- _REQUIRED WORK_: Your reply should reproduce each record precisely as written.

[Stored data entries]
--- --- ---

(** C39: the list handler answers the filter.  For an accepted filter the handler
    either queries exactly the tenant's members with an e-mail address that
    satisfy it (case-insensitively on [userName], through the mapping table on
    [externalId]); or answers the empty list, which it does only when the filter
    names one [externalId] value that no mapping of the tenant has, and then nobody
    satisfies the filter if all its [externalId] comparisons are equalities (one with
    another operator gets here before its error, whoever satisfies it:
    [external_prefix_answers_empty]); or refuses it: with an error only for
    conflicting or non-equality comparisons of [externalId], and for [externalId] in
    a disjunction.  (The database matches e-mail addresses regardless of case, and the
    mappings have their unique index.) *)
Theorem scim_query_exact toLowerCase insensitive tenantId mappings f ast :
  (forall op v e, insensitive op (toLowerCase v) e = insensitive op v e) ->
  mappings_unique mappings -> parseScimFilter f = Ok ast ->
  match scim_users_query toLowerCase tenantId mappings (Some f) with
  | ListQuery q => forall m, query_matches insensitive q m = true <->
      mb_tenantId m = tenantId /\ mb_email m <> None /\ filter_sat insensitive tenantId mappings m ast
  | ListEmpty => hasAttribute ast (js "externalId") = true /\
      (exists v, extractExternalIdValue ast = Ok (Some v) /\
         forall x, x ∈ mappings -> em_tenantId x = tenantId -> em_externalId x <> v) /\
      (external_eq ast = true -> forall m, ~ filter_sat insensitive tenantId mappings m ast)
  | ExternalIdInOr => hasAttribute ast (js "externalId") = true /\ exists l, ast = FOr l
  | ListError e => hasAttribute ast (js "externalId") = true /\
      (e = ConflictingExternalId \/ e = OperatorNotSupported)
  end.
Proof.
  intros Hci Huniq Hp. destruct (parse_shape _ _ Hp) as (c & ns & -> & Hne & Hok).
  assert (Hf : f <> []) by (by intros ->). unfold scim_users_query.
  destruct f as [|u f]; [done|]. rewrite Hp, !extract_join by done.
  assert (Hhas : Exists external_node ns -> hasAttribute (join_nodes c ns) (js "externalId") = true)
    by by rewrite hasAttribute_join.
  assert (Herr : forall e, filterToPrismaWhere toLowerCase (join_nodes c ns) = Throw e ->
    hasAttribute (join_nodes c ns) (js "externalId") = true /\
    (e = ConflictingExternalId \/ e = OperatorNotSupported)).
  { intros e He. apply translation_error in He as [-> ?]; auto. }
  pose proof (visit_nodes_spec ns None) as Hv. destruct (visit_nodes ns None) as [[v|]|e].
  - destruct Hv as [[?|[_ Hex]] Hval]; [done|].
    assert (Hcase : (exists l, join_nodes c ns = FOr l) \/ forall l, join_nodes c ns <> FOr l)
      by (destruct (join_nodes c ns); [by right..|left; eauto]).
    destruct Hcase as [[l Hl]|Hor]; [rewrite Hl in *; split; [by apply Hhas|by eauto]|].
    replace (match join_nodes c ns with FOr _ => _ | _ => _ end) with
      (match List.find (fun m => (em_tenantId m =s tenantId) && (em_externalId m =s v)) mappings with
       | None => ListEmpty
       | Some m => match filterToPrismaWhere toLowerCase (join_nodes c ns) with
                   | Throw e => ListError e
                   | Ok w => ListQuery {| mq_tenantId := tenantId; mq_userId := Some (em_internalId m);
                                          mq_where := Some w |}
                   end
       end) by (destruct (join_nodes c ns); [done..|by destruct (Hor l)]).
    destruct (List.find _ mappings) as [x|] eqn:Ef.
    + apply find_some in Ef as [Hx Hm]. apply list_elem_of_In in Hx. bools. subst v.
      destruct (filterToPrismaWhere _ _) as [w|e] eqn:Ew; [|by apply Herr].
      intros m. by apply (query_resolved toLowerCase).
    + assert (Hnone : forall x, x ∈ mappings -> em_tenantId x = tenantId -> em_externalId x <> v).
      { intros x Hx Ht Hv. apply list_elem_of_In in Hx. pose proof (find_none _ _ Ef _ Hx) as Hn.
        simpl in Hn. by rewrite !bool_decide_true in Hn by done. }
      split; [by apply Hhas|]. split; [by exists v|]. intros Heq m. by eapply no_mapping_unsat.
  - destruct Hv as [_ Hno]. destruct (filterToPrismaWhere _ _) as [w|e] eqn:Ew; [|by apply Herr].
    intros m. by apply (query_plain toLowerCase).
  - destruct Hv as [-> ?]. split; [by apply Hhas|by left].
Qed.

Definition demo_insensitive (op : ScimFilterOp) (v e : jsstr) : bool :=
  match op with
  | Op_eq => js_to_lower e =s js_to_lower v
  | Op_co => js_includes (js_to_lower v) (js_to_lower e)
  | Op_sw => js_starts_with (js_to_lower v) (js_to_lower e)
  end.
Definition demo_mappings : list external_mapping :=
  [{| em_tenantId := js "T"; em_externalId := js "x1"; em_internalId := js "u1" |}].
Definition demo_member : member :=
  {| mb_tenantId := js "T"; mb_userId := js "u1"; mb_email := Some (js "Ann@example.org");
     mb_deactivatedAt := None |}.
Definition demo_nodes : list ScimFilterNode :=
  [{| fn_attr := js "externalId"; fn_op := Op_eq; fn_value := js "x1" |};
   {| fn_attr := js "userName"; fn_op := Op_sw; fn_value := js "ANN@" |}].
Definition demo_filter : jsstr :=
  print_filter C_and {| fn_attr := js "externalId"; fn_op := Op_eq; fn_value := js "x1" |}
    [{| fn_attr := js "userName"; fn_op := Op_sw; fn_value := js "ANN@" |}].
Definition demo_query : member_query :=
  {| mq_tenantId := js "T"; mq_userId := Some (js "u1");
     mq_where := Some (P_AND [P_any; P_email Op_sw (js "ann@")]) |}.

Lemma js_to_lower_idem s : js_to_lower (js_to_lower s) = js_to_lower s.
Proof.
  unfold js_to_lower. rewrite map_map. apply map_ext. intros c. unfold lower_unit.
  destruct ((65 <=? c) && (c <=? 90)) eqn:E; [|by rewrite E]. bools.
  destruct ((65 <=? c + 32) && (c + 32 <=? 90)) eqn:E; bools; lia.
Qed.

Lemma scim_query_exact_witness :
  filter_sat demo_insensitive (js "T") demo_mappings demo_member (FAnd (map FNode demo_nodes)).
Proof.
  assert (Hci : forall op v e, demo_insensitive op (js_to_lower v) e = demo_insensitive op v e).
  { intros op v e. unfold demo_insensitive. by rewrite js_to_lower_idem. }
  assert (Hu : mappings_unique demo_mappings).
  { intros x y Hx Hy. apply list_elem_of_singleton in Hx, Hy. by subst. }
  pose proof (scim_query_exact js_to_lower demo_insensitive (js "T") demo_mappings demo_filter
    (FAnd (map FNode demo_nodes)) Hci Hu ltac:(vm_compute; reflexivity)) as H.
  assert (E : scim_users_query js_to_lower (js "T") demo_mappings (Some demo_filter) = ListQuery demo_query)
    by (vm_compute; reflexivity).
  rewrite E in H. apply (H demo_member). vm_compute. reflexivity.
Defined.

--- --- ---

- _SOLUTION BELOW_:
(** C39: the list handler answers the filter.  For an accepted filter the handler
    either queries exactly the tenant's members with an e-mail address that
    satisfy it (case-insensitively on [userName], through the mapping table on
    [externalId]); or answers the empty list, which it does only when the filter
    names one [externalId] value that no mapping of the tenant has, and then nobody
    satisfies the filter if all its [externalId] comparisons are equalities (one with
    another operator gets here before its error, whoever satisfies it:
    [external_prefix_answers_empty]); or refuses it: with an error only for
    conflicting or non-equality comparisons of [externalId], and for [externalId] in
    a disjunction.  (The database matches e-mail addresses regardless of case, and the
    mappings have their unique index.) *)
Theorem scim_query_exact toLowerCase insensitive tenantId mappings f ast :
  (forall op v e, insensitive op (toLowerCase v) e = insensitive op v e) ->
  mappings_unique mappings -> parseScimFilter f = Ok ast ->
  match scim_users_query toLowerCase tenantId mappings (Some f) with
  | ListQuery q => forall m, query_matches insensitive q m = true <->
      mb_tenantId m = tenantId /\ mb_email m <> None /\ filter_sat insensitive tenantId mappings m ast
  | ListEmpty => hasAttribute ast (js "externalId") = true /\
      (exists v, extractExternalIdValue ast = Ok (Some v) /\
         forall x, x ∈ mappings -> em_tenantId x = tenantId -> em_externalId x <> v) /\
      (external_eq ast = true -> forall m, ~ filter_sat insensitive tenantId mappings m ast)
  | ExternalIdInOr => hasAttribute ast (js "externalId") = true /\ exists l, ast = FOr l
  | ListError e => hasAttribute ast (js "externalId") = true /\
      (e = ConflictingExternalId \/ e = OperatorNotSupported)
  end.
Proof.
  intros Hci Huniq Hp. destruct (parse_shape _ _ Hp) as (c & ns & -> & Hne & Hok).
  assert (Hf : f <> []) by (by intros ->). unfold scim_users_query.
  destruct f as [|u f]; [done|]. rewrite Hp, !extract_join by done.
  assert (Hhas : Exists external_node ns -> hasAttribute (join_nodes c ns) (js "externalId") = true)
    by by rewrite hasAttribute_join.
  assert (Herr : forall e, filterToPrismaWhere toLowerCase (join_nodes c ns) = Throw e ->
    hasAttribute (join_nodes c ns) (js "externalId") = true /\
    (e = ConflictingExternalId \/ e = OperatorNotSupported)).
  { intros e He. apply translation_error in He as [-> ?]; auto. }
  pose proof (visit_nodes_spec ns None) as Hv. destruct (visit_nodes ns None) as [[v|]|e].
  - destruct Hv as [[?|[_ Hex]] Hval]; [done|].
    assert (Hcase : (exists l, join_nodes c ns = FOr l) \/ forall l, join_nodes c ns <> FOr l)
      by (destruct (join_nodes c ns); [by right..|left; eauto]).
    destruct Hcase as [[l Hl]|Hor]; [rewrite Hl in *; split; [by apply Hhas|by eauto]|].
    replace (match join_nodes c ns with FOr _ => _ | _ => _ end) with
      (match List.find (fun m => (em_tenantId m =s tenantId) && (em_externalId m =s v)) mappings with
       | None => ListEmpty
       | Some m => match filterToPrismaWhere toLowerCase (join_nodes c ns) with
                   | Throw e => ListError e
                   | Ok w => ListQuery {| mq_tenantId := tenantId; mq_userId := Some (em_internalId m);
                                          mq_where := Some w |}
                   end
       end) by (destruct (join_nodes c ns); [done..|by destruct (Hor l)]).
    destruct (List.find _ mappings) as [x|] eqn:Ef.
    + apply find_some in Ef as [Hx Hm]. apply list_elem_of_In in Hx. bools. subst v.
      destruct (filterToPrismaWhere _ _) as [w|e] eqn:Ew; [|by apply Herr].
      intros m. by apply (query_resolved toLowerCase).
    + assert (Hnone : forall x, x ∈ mappings -> em_tenantId x = tenantId -> em_externalId x <> v).
      { intros x Hx Ht Hv. apply list_elem_of_In in Hx. pose proof (find_none _ _ Ef _ Hx) as Hn.
        simpl in Hn. by rewrite !bool_decide_true in Hn by done. }
      split; [by apply Hhas|]. split; [by exists v|]. intros Heq m. by eapply no_mapping_unsat.
  - destruct Hv as [_ Hno]. destruct (filterToPrismaWhere _ _) as [w|e] eqn:Ew; [|by apply Herr].
    intros m. by apply (query_plain toLowerCase).
  - destruct Hv as [-> ?]. split; [by apply Hhas|by left].
Qed.

Definition demo_insensitive (op : ScimFilterOp) (v e : jsstr) : bool :=
  match op with
  | Op_eq => js_to_lower e =s js_to_lower v
  | Op_co => js_includes (js_to_lower v) (js_to_lower e)
  | Op_sw => js_starts_with (js_to_lower v) (js_to_lower e)
  end.
Definition demo_mappings : list external_mapping :=
  [{| em_tenantId := js "T"; em_externalId := js "x1"; em_internalId := js "u1" |}].
Definition demo_member : member :=
  {| mb_tenantId := js "T"; mb_userId := js "u1"; mb_email := Some (js "Ann@example.org");
     mb_deactivatedAt := None |}.
Definition demo_nodes : list ScimFilterNode :=
  [{| fn_attr := js "externalId"; fn_op := Op_eq; fn_value := js "x1" |};
   {| fn_attr := js "userName"; fn_op := Op_sw; fn_value := js "ANN@" |}].
Definition demo_filter : jsstr :=
  print_filter C_and {| fn_attr := js "externalId"; fn_op := Op_eq; fn_value := js "x1" |}
    [{| fn_attr := js "userName"; fn_op := Op_sw; fn_value := js "ANN@" |}].
Definition demo_query : member_query :=
  {| mq_tenantId := js "T"; mq_userId := Some (js "u1");
     mq_where := Some (P_AND [P_any; P_email Op_sw (js "ann@")]) |}.

Lemma js_to_lower_idem s : js_to_lower (js_to_lower s) = js_to_lower s.
Proof.
  unfold js_to_lower. rewrite map_map. apply map_ext. intros c. unfold lower_unit.
  destruct ((65 <=? c) && (c <=? 90)) eqn:E; [|by rewrite E]. bools.
  destruct ((65 <=? c + 32) && (c + 32 <=? 90)) eqn:E; bools; lia.
Qed.

Lemma scim_query_exact_witness :
  filter_sat demo_insensitive (js "T") demo_mappings demo_member (FAnd (map FNode demo_nodes)).
Proof.
  assert (Hci : forall op v e, demo_insensitive op (js_to_lower v) e = demo_insensitive op v e).
  { intros op v e. unfold demo_insensitive. by rewrite js_to_lower_idem. }
  assert (Hu : mappings_unique demo_mappings).
  { intros x y Hx Hy. apply list_elem_of_singleton in Hx, Hy. by subst. }
  pose proof (scim_query_exact js_to_lower demo_insensitive (js "T") demo_mappings demo_filter
    (FAnd (map FNode demo_nodes)) Hci Hu ltac:(vm_compute; reflexivity)) as H.
  assert (E : scim_users_query js_to_lower (js "T") demo_mappings (Some demo_filter) = ListQuery demo_query)
    by (vm_compute; reflexivity).
  rewrite E in H. apply (H demo_member). vm_compute. reflexivity.
Defined.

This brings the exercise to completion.